Flax checkpoint with float16 dtype outputs nan

#21
by gigant - opened

Hello,

The Flax version of this T5 checkpoint with float16 dtype outputs exclusively nan. In float32 it works.

To reproduce the error:

from transformers import T5Tokenizer, FlaxT5ForConditionalGeneration

tokenizer = T5Tokenizer.from_pretrained("google/flan-t5-base")
model = FlaxT5ForConditionalGeneration.from_pretrained("google/flan-t5-base", dtype="float16")

model_module = __import__(model.__module__, fromlist=["shift_tokens_tight"])
shift_tokens_right_fn = getattr(model_module, "shift_tokens_right")

pad_token_id=model.config.pad_token_id
decoder_start_token_id=model.config.decoder_start_token_id


input_text = "translate English to German: How old are you?"

input_ids = tokenizer(input_text, return_tensors="np")

decoder_input_ids = shift_tokens_right_fn(
    input_ids["input_ids"], pad_token_id, decoder_start_token_id
)

outputs = model.generate(**input_ids)
print(tokenizer.decode(outputs[0][0], skip_special_tokens=True))
print(model(**input_ids, decoder_input_ids=decoder_input_ids))

The generation results is just empty and the model output is filled with nan.

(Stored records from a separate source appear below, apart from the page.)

(** C7, amended. In exact arithmetic the screen of two values of [0, 1]
    is at least each of them and at most one. As line 155 computes it in
    [float32] from two normalised bytes, the screen lies in [0, 1] and is
    below neither operand by more than [2^-25], one rounding error. *)
Theorem screen_bounds :
  (∀ a a2 : Q, (0 <= a <= 1)%Q → (0 <= a2 <= 1)%Q →
     (a <= screen_exact a a2 <= 1)%Q ∧ (a2 <= screen_exact a a2 <= 1)%Q) ∧
  (∀ b b2 : Z, (0 ≤ b < 256)%Z → (0 ≤ b2 < 256)%Z →
     let alpha := normalised b in
     let alpha2 := normalised b2 in
     let alpha_new := screen alpha alpha2 in
     leb (of_Z 0) alpha_new = true ∧ leb alpha_new (of_Z 1) = true ∧
     (to_Q alpha - (1 # 33554432) <= to_Q alpha_new)%Q ∧
     (to_Q alpha2 - (1 # 33554432) <= to_Q alpha_new)%Q).
Proof.
  split.
  - intros a a2 Ha Ha2. unfold screen_exact. split; nra.
  - intros b b2 Hb Hb2 alpha alpha2 alpha_new.
    pose proof screen_ok_bytes as Hok. cbv zeta in Hok.
    rewrite forallb_forall in Hok.
    assert (∀ z, (0 ≤ z < 256)%Z → In (normalised z) (normalised <$> seqZ 0 256))
      as Hin.
    { intros z Hz. apply list_elem_of_In, list_elem_of_fmap. exists z.
      split; [done|]. apply elem_of_seqZ. lia. }
    specialize (Hok alpha (Hin b Hb)). rewrite forallb_forall in Hok.
    specialize (Hok alpha2 (Hin b2 Hb2)). unfold screen_ok in Hok.
    fold alpha_new in Hok.
    apply andb_prop in Hok as [Hok H4]. apply andb_prop in Hok as [Hok H3].
    apply andb_prop in Hok as [H1 H2].
    rewrite Qle_bool_iff in H3, H4. done.
Qed.

(** The amended C7 at the two bytes of the counterexample, and at one
    half and one quarter in exact arithmetic. *)
Lemma screen_bounds_witness :
  leb (of_Z 0) (screen (normalised 0) (normalised 1)) = true ∧
  leb (screen (normalised 0) (normalised 1)) (of_Z 1) = true ∧
  (to_Q (normalised 1) - (1 # 33554432)
     <= to_Q (screen (normalised 0) (normalised 1)))%Q ∧
  (1 # 2 <= screen_exact (1 # 2) (1 # 4) <= 1)%Q.
Proof.
  destruct screen_bounds as [Hexact Hbytes].
  destruct (Hbytes 0%Z 1%Z) as (H0 & H1 & _ & H2); [lia..|].
  destruct (Hexact (1 # 2) (1 # 4))%Q as [H3 _]; [split; discriminate..|].
  split; [exact H0|]. split; [exact H1|]. split; [exact H2|exact H3].
Defined.

(** * The transforms at work on the reference libraries *)

Section runs.
Import Ref Run.

Lemma GenerateTrimap_init_3 :
  GenerateTrimap_init (PyInt 3) (PyInt 1) false = Ok trimap3.
Proof. (vm_compute; reflexivity). Qed.

Lemma trimap3_anchored : Forall anchored (kernels trimap3).
Proof. eapply GenerateTrimap_init_anchored, GenerateTrimap_init_3. Qed.

Lemma image_5_5_1 (x : nd Z) : shape x = [5; 5; 1] → image (U8 x).
Proof. intros Hs. exists 5, 5, 1. cbn [nd_shape]. rewrite Hs. split; [done|lia]. Qed.

(** C5 on the reference [cv2]: [GenerateTrimap((3, 6))] builds the three
    kernels of sizes 3, 4 and 5, [GenerateTrimap(3)] the one of size 3, and
    [iterations=1] makes every draw give 1. *)
Lemma GenerateTrimap_init_kernels_witness :
  GenerateTrimap_init (PyTuple [3; 6]%Z) (PyInt 1) false
    = Ok {| kernels := [ellipse3; ellipse4; ellipse5]; min_iteration := 1;
            max_iteration := 2; symmetric := false |} ∧
  GenerateTrimap_init (PyTuple [3; 6]%Z) (PyTuple [1; 4]%Z) true
    = Ok {| kernels := [ellipse3; ellipse4; ellipse5]; min_iteration := 1;
            max_iteration := 4; symmetric := true |} ∧
  GenerateTrimap_init (PyInt 3) (PyInt 1) false = Ok trimap3 ∧
  (∀ g, randint 1 2 g = Ok (1%Z, advance g)).
Proof.
  destruct (GenerateTrimap_init_kernels (H := cv2))
    as (_ & _ & Hi & Hint & Hrange & Hboth & _).
  assert (Forall2 (λ size k,
            getStructuringElement MORPH_ELLIPSE (size, size) = Ok k)
            (range 3 6) [ellipse3; ellipse4; ellipse5]) as Hks.
  { change (range 3 6) with [3; 4; 5]%Z.
    repeat (apply Forall2_cons; split; [vm_compute; reflexivity|]).
    by apply Forall2_nil. }
  split; [by apply Hrange|]. split; [by apply Hboth|].
  split; [by apply (Hint 3%Z 1%Z false)|].
  by apply (Hi (PyInt 3) 1%Z false trimap3 GenerateTrimap_init_3).
Defined.

(** C2 on the 5 x 5 matte with a channel axis: the filters give 5 x 5
    images, and the trimap is 5 x 5 x 1 with the centre at 255 and the
    corner at 0. *)
Lemma GenerateTrimap_call_trimap_witness :
  ∃ results' g' trimap,
    GenerateTrimap_call trimap3 channel_matte_sample taken = Ok (results', g') ∧
    results' !! "trimap" = Some (VArray (F32 trimap)) ∧
    shape trimap = [5; 5; 1] ∧
    Forall trimap_value (data trimap) ∧
    item trimap [2; 2; 0] = of_Z 255 ∧
    item trimap [0; 0; 0] = of_Z 0 ∧
    item trimap [2; 1; 0] = of_Z 128.
Proof.
  destruct (GenerateTrimap_call_trimap trimap3 channel_matte_sample taken
              (U8 matte5_channel) eq_refl eq_refl) as [Hinv Hret].
  destruct (morphology_filters trimap3 (U8 matte5_channel) trimap3_anchored
              (image_5_5_1 matte5_channel eq_refl) eq_refl) as [He Hd].
  destruct Hret as [[results' g'] Hcall];
    [discriminate|reflexivity|exact He|exact Hd|].
  destruct (Hinv results' g' Hcall)
    as (eroded & dilated & trimap & (ke & ne & Hke & Hne & Hero)
        & (kd & nd & Hkd & Hnd & Hdil) & Hlook & Hshape & Hvals & Hitem).
  apply list_elem_of_singleton in Hke, Hkd. subst ke kd.
  assert (ne = 1%Z) as -> by (change (1 ≤ ne < 2)%Z in Hne; lia).
  assert (nd = 1%Z) as -> by (change (1 ≤ nd < 2)%Z in Hnd; lia).
  vm_compute in Hero. injection Hero as <-.
  vm_compute in Hdil. injection Hdil as <-.
  exists results', g', trimap. split; [exact Hcall|]. split; [exact Hlook|].
  split; [exact Hshape|]. split; [exact Hvals|].
  split; [|split]; rewrite Hitem by (reflexivity || shape_tac);
    vm_compute; reflexivity.
Defined.

(** C6 on the same matte. *)
Lemma GenerateTrimap_call_regions_witness :
  ∃ results' g' eroded dilated trimap,
    GenerateTrimap_call trimap3 channel_matte_sample taken = Ok (results', g') ∧
    (∃ k n, k ∈ kernels trimap3 ∧ erode (U8 matte5_channel) k n = Ok eroded) ∧
    (∃ k n, k ∈ kernels trimap3 ∧ dilate (U8 matte5_channel) k n = Ok dilated) ∧
    results' !! "trimap" = Some (VArray (F32 trimap)) ∧
    ∀ idx, in_shape idx [5; 5; 1] →
      (at_max eroded (under eroded idx) → at_max (U8 matte5_channel) idx) ∧
      (at_max (U8 matte5_channel) idx → ¬ at_zero dilated (under dilated idx)) ∧
      ¬ (at_max eroded (under eroded idx) ∧ at_zero dilated (under dilated idx)) ∧
      (item trimap idx = of_Z 128 ↔
         ¬ at_max eroded (under eroded idx) ∧
         ¬ at_zero dilated (under dilated idx)).
Proof.
  destruct (GenerateTrimap_call_regions (PyInt 3) (PyInt 1) false trimap3
              channel_matte_sample taken (U8 matte5_channel)
              GenerateTrimap_init_3 eq_refl eq_refl I) as [Hinv Hret].
  destruct Hret as [[results' g'] Hcall];
    [by apply image_5_5_1|discriminate|reflexivity|].
  destruct (Hinv results' g' Hcall)
    as (eroded & dilated & trimap & Hero & Hdil & Hlook & Hregions).
  by exists results', g', eroded, dilated, trimap.
Defined.

(** The trimap of the 5 x 5 matte: the centre is foreground, the corners
    are background, the rest is unknown. The matte with a channel axis and
    the matte as [float32] give the same values; a negative number of
    iterations runs one pass. *)
Example GenerateTrimap_call_matte5 :
  bytes_at "trimap" (GenerateTrimap_call trimap3 matte_sample taken)
  = Ok (Nd [5; 5] [   0; 128; 128; 128;   0;
                    128; 128; 128; 128; 128;
                    128; 128; 255; 128; 128;
                    128; 128; 128; 128; 128;
                      0; 128; 128; 128;   0 ]%Z).
Proof. (vm_compute; reflexivity). Qed.

Example GenerateTrimap_call_matte5_channel :
  data <$> bytes_at "trimap"
             (GenerateTrimap_call trimap3 channel_matte_sample taken)
  = data <$> bytes_at "trimap"
               (GenerateTrimap_call trimap3 matte_sample taken) ∧
  data <$> bytes_at "trimap"
             (GenerateTrimap_call trimap3 float_matte_sample taken)
  = data <$> bytes_at "trimap"
               (GenerateTrimap_call trimap3 matte_sample taken) ∧
  erode (U8 matte5) ellipse3 (-1) = erode (U8 matte5) ellipse3 1 ∧
  erode (U8 matte5) ellipse3 0 = Ok (U8 matte5).
Proof. split; [|split; [|split]]; (vm_compute; reflexivity). Qed.

(** C3, as stated, fails: on the skip branch a matte normalised to 0.5
    comes back as the byte 0. *)
Lemma CompositeFg_call_skip_mutates :
  branch_taken skipped = false ∧
  normalised_sample !! "alpha" = Some (VArray (F32 (Nd [1; 1] [f32_half]))) ∧
  ∃ results' g',
    CompositeFg_call (H := mmcv files) composite_fg normalised_sample skipped
      = Ok (results', g') ∧
    results' !! "alpha" = Some (VArray (U8 (Nd [1; 1] [0%Z]))) ∧
    results' ≠ normalised_sample.
Proof.
  split; [(vm_compute; reflexivity)|]. split; [reflexivity|].
  eexists _, _. split; [by eapply CompositeFg_call_skip|].
  split; [(vm_compute; reflexivity)|].
  intros Heq. apply (f_equal (lookup "alpha")) in Heq.
  rewrite lookup_write_back_alpha in Heq. vm_compute in Heq. discriminate.
Qed.

(** A second way for C3 to fail: a matte of bytes with a channel axis has
    "img_shape" rebound from (2, 1) to (2, 1, 1). *)
Example CompositeFg_call_skip_reshapes :
  ∃ results' g',
    CompositeFg_call (H := mmcv files) composite_fg channel_sample skipped
      = Ok (results', g') ∧
    channel_sample !! "img_shape" = Some (VTuple [2; 1]) ∧
    results' !! "img_shape" = Some (VTuple [2; 1; 1]).
Proof.
  eexists _, _. split; [by eapply CompositeFg_call_skip|].
  split; [reflexivity|]. by rewrite lookup_write_back_img_shape.
Qed.

(** The amended C3 on the one pixel sample. *)
Lemma CompositeFg_call_skipped_witness :
  ∃ results' g',
    CompositeFg_call (H := mmcv files) composite_fg pixel_sample skipped
      = Ok (results', g') ∧
    results' = pixel_sample.
Proof.
  destruct (CompositeFg_call_skipped (H := mmcv files) composite_fg
              pixel_sample skipped _ _ 1 1 eq_refl eq_refl eq_refl)
    as (results' & g' & Hcall & _ & _ & _ & _ & Hsame); [(vm_compute; reflexivity)|].
  exists results', g'. split; [done|].
  apply (Hsame _ eq_refl); [|reflexivity]. repeat constructor; lia.
Defined.

Lemma pixel_sample_composited :
  CompositeFg_call (H := mmcv files) composite_fg pixel_sample taken
  = Ok (write_back pixel_sample (F32 pixel_blended) pixel_alpha_tmp,
        advance (advance taken)).
Proof. vm_compute; reflexivity. Qed.

(** C10 on the one pixel sample, composition applied: the byte 128
    screened with the byte 64 is written back as the byte 159. *)
Lemma CompositeFg_call_alpha_written_witness :
  ∃ (a : ndarray) (alpha' : nd float32),
    pixel_sample !! "alpha" = Some (VArray a) ∧
    (alpha' = div_scalar (astype_float32 a) 255 ∨
     ∃ alpha2, screen_alpha (div_scalar (astype_float32 a) 255) alpha2 = Ok alpha') ∧
    let written := astype_uint8 (mul_scalar alpha' 255) in
    write_back pixel_sample (F32 pixel_blended) pixel_alpha_tmp !! "alpha"
      = Some (VArray (U8 written)) ∧
    is_bytes written ∧
    write_back pixel_sample (F32 pixel_blended) pixel_alpha_tmp !! "img_shape"
      = Some (VTuple (shape written)).
Proof.
  exact (CompositeFg_call_alpha_written (H := mmcv files) _ _ _ _ _
           pixel_sample_composited).
Defined.

(** The failure of C7 reaches the record: a transparent pixel composited
    with a matte of byte 1 is written back as the byte 0. *)
Example CompositeFg_call_faint_alpha :
  bytes_at "alpha"
    (CompositeFg_call (H := mmcv faint_files) faint_fg clear_sample taken)
  = Ok (Nd [1; 1] [0%Z]).
Proof. vm_compute; reflexivity. Qed.

Example CompositeFg_call_pixel_alpha :
  bytes_at "alpha"
    (CompositeFg_call (H := mmcv files) composite_fg pixel_sample taken)
  = Ok (Nd [1; 1] [159%Z]).
Proof. vm_compute; reflexivity. Qed.

(** C4 on the opaque pixel, both branches. *)
Lemma CompositeFg_call_opaque_witness :
  (∃ results' g',
     CompositeFg_call (H := mmcv files) composite_fg opaque_sample taken
       = Ok (results', g') ∧
     results' !! "fg" = opaque_sample !! "fg" ∧
     results' !! "alpha" = opaque_sample !! "alpha") ∧
  (∃ results' g',
     CompositeFg_call (H := mmcv files) composite_fg opaque_sample skipped
       = Ok (results', g') ∧
     results' !! "fg" = opaque_sample !! "fg" ∧
     results' !! "alpha" = opaque_sample !! "alpha").
Proof.
  assert (uniform255 (U8 (Nd [1; 1] [255%Z]))) as Hu by (by repeat constructor).
  split.
  - destruct (CompositeFg_call_opaque (H := mmcv files) composite_fg
                opaque_sample taken _ _ 1 1 eq_refl eq_refl eq_refl eq_refl Hu)
      as (Hsame & _ & Hret).
    destruct (Hret (U8 (Nd [1; 1; 3] [9; 9; 9]%Z))
                (Nd [1; 1] [normalised 64]) (advance (advance taken)))
      as [[results' g'] Hcall];
      [(vm_compute; reflexivity)|(vm_compute; reflexivity)|by eexists|].
    destruct (Hsame results' g' Hcall) as (Hfg & x & Hx & _ & _ & _ & Hy).
    exists results', g'. split; [assumption|]. split; [assumption|].
    rewrite Hx, (Hy _ eq_refl). reflexivity.
  - destruct (CompositeFg_call_opaque (H := mmcv files) composite_fg
                opaque_sample skipped _ _ 1 1 eq_refl eq_refl eq_refl eq_refl Hu)
      as (Hsame & Hret & _).
    destruct Hret as [[results' g'] Hcall]; [(vm_compute; reflexivity)|].
    destruct (Hsame results' g' Hcall) as (Hfg & x & Hx & _ & _ & _ & Hy).
    exists results', g'. split; [assumption|]. split; [assumption|].
    rewrite Hx, (Hy _ eq_refl). reflexivity.
Defined.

Is there a way to prevent that / a correct way to translate the float32 weights to float16 that will not give this error?

Thank you

Google org

@sanchit-gandhi , would you know what might be happening?

Hey @gigant - I ran the codesnippet with a few settings, and believe this phenomenon is an artefact of the float16 dynamic range, rather than an issue with the model. E.g. if we run the model with a dtype of jnp.float32 or jnp.bfloat16 (larger dynamic range) we get sensible outputs. If we switch to a dtype of jnp.float16 (smaller dynamic range), we get nan's as you have described => this suggests that the model requires the larger dynamic range to operate, and exceeds the dynamic range of float16. This might come as a result of it being trained in bfloat16 directly.

Note that the dtype argument only changes the dtype of the model computation (forward pass), not the parameters. This gets you memory and latency improvements since the model operations are run in a lower dtype, but the parameters themselves are un-changes.

If you want to change the dtype of the parameters, you can set:

model = FlaxT5ForConditionalGeneration.from_pretrained("google/flan-t5-base")
model.params = model.to_fp16(model.params)

=> this won't speed up the forward pass (since you still run it in a dtype of float32), but will give you a memory saving by downcasting the params and thus reducing their memory footprint. You can also downcast them to bfloat16 in much the same way:

model = FlaxT5ForConditionalGeneration.from_pretrained("google/flan-t5-base")
model.params = model.to_bf16(model.params)

TLDR: for fast inference and memory savings, set dtype=jnp.bfloat16. For just memory savings, downcast the params. For max performance, do both!

model = FlaxT5ForConditionalGeneration.from_pretrained("google/flan-t5-base", dtype=jnp.bfloat16)
model.params = model.to_bf16(model.params)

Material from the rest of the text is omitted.